Callie G. Dickinson, Makayla D. Holyfield, Nicholas T. Bachelor, Kristin M. Mendez, Kevin K. McCully. University of Georgia, Athens, GA.

BACKGROUND: Muscle mitochondria play an essential role supplying energy, especially during strenuous exercise. Near infrared spectroscopy (NIRS) has been developed as a method of noninvasively assessing muscle mitochondrial capacity as a rate of recovery of muscle metabolism after exercise. The purpose of this study was to adapt the NIRS measurements to allow for rapid and repeated assessments of mitochondrial capacity, and to measure the time course of changes in mitochondrial capacity after strenuous, fatigue-inducing exercise.
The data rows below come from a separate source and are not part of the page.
(** *** Fitting returns *)

Section fit_returns.
Set Default Proof Using "All".
Context (b : RegressionTreeBuilder) (df : DataFrame Qc) (n : nat) (yDim : Z) (xDimensions : list Z)
  (leafValue_ : DataFrame Qc → list Z → res Qc).
Context (Hdf : rectangular df n) (Hy : (0 ≤ yDim < numColumns df)%Z)
  (Hdims : Forall (λ d, 0 ≤ d < numColumns df)%Z xDimensions) (Hsome : xDimensions ≠ [])
  (Hthresh : (2 ≤ minSplitThresh b)%Z) (Hbuckets : (0 < numBuckets b)%Z) (Hchunk : (n < chunk_fuel)%nat).

Lemma observe_all_returns xs ys active (Ha : Forall (λ i, 0 ≤ i < Z.of_nat n)%Z active) :
  length xs = n → length ys = n → ∀ ixs (h : SampleSummaryHistogram),
  Forall (λ ix, 0 ≤ ix < Z.of_nat (length active))%Z ixs → (0 < count h)%Z → Z.of_nat (length (samples h)) = count h →
  ∃ l, observe_all inf fora_index h (vector xs active) (vector ys active) ixs =
    Ret {| x0 := x0 h; x1 := x1 h; count := count h; samples := l |} ∧
    length l = length (samples h) ∧ weights l = weights (samples h) + nat_Qc (length ixs).
Proof.
  intros Hxs Hys. induction ixs as [|ix ixs IH]; intros h Hixs Hc Hl; cbn [observe_all].
  { exists (samples h). split; [by destruct h|]. split; [done|]. cbn [length]. change (nat_Qc 0) with 0. ring. }
  apply Forall_cons in Hixs as [Hix Hixs].
  destruct (lookup_lt_is_Some_2 active (Z.to_nat ix)) as [i Hi]; [lia|].
  assert (Hsel : ∀ col, length col = n → selected (vector col active) ix = Ret (entry col i)).
  { intros col Hcol. rewrite <- (Z2Nat.id ix) by lia. by apply (selected_entry n). }
  rewrite !Hsel by done. cbn [mbind res_bind]. destruct (observe_returns h (entry xs i) (entry ys i) Hc Hl) as (l & -> & Hl' & Hw).
  cbn [mbind res_bind]. destruct (IH {| x0 := x0 h; x1 := x1 h; count := count h; samples := l |} Hixs) as (l' & -> & Hlen & Hw').
  - done.
  - cbn [samples count]. lia.
  - exists l'. split; [done|]. cbn [samples] in Hlen, Hw'. split; [lia|]. rewrite Hw', Hw. cbn [length]. rewrite nat_S. ring.
Qed.

Lemma weights_of_none k : weights (replicate k no_samples) = 0.
Proof. unfold weights. induction k as [|k IH]; [done|]. cbn [replicate total]. rewrite IH. unfold no_samples. cbn [weight]. rational. ring. Qed.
METHODS: Healthy male and female, college-aged participants were tested (n=9, age=20.7±1.5 yrs, BMI=24.5±3.6 Kg/M2). Subjects performed one minute of rapid (~2 Hz) plantar flexion exercise on a custom pneumatic ergometer. Muscle mitochondrial capacity was measured before and immediately after the exercise. A NIRS was device was placed on the left medial gastrocnemius muscle. The mitochondrial capacity test used 30-second electrical stimulation to activate the muscle (except right after plantar flexion exercise) followed by six, five-second cuff occlusions repeated four times. The four trials were collected at 49, 154, 259, and 365 seconds post-exercise, each resulting in a separate mitochondrial capacity rate constant. RESULTS: Muscle acceleration decreased to 50.9±16.9% of starting values indicating muscle fatigue resulting from the strenuous exercise. Mitochondrial capacity was reduced at the first time point from 2.25±0.45 to 1.0±0.4 (p<0.01). The fourth time point had significant recovery from the first post-exercise time point (2.1±0.6, p<0.01) and was not significantly different from the initial pre-exercise values (p=0.479). CONCLUSIONS: The 54% reduction in mitochondrial capacity supports the hypothesis that a minute of strenuous exercise transiently impairs mitochondrial capacity that recovers in six minutes in young, healthy individuals. The NIRS method has the potential to follow time course changes in muscle mitochondrial capacity. Further studies of the transient effects of exercise on muscle mitochondrial capacity in healthy as well as diseased populations is warranted.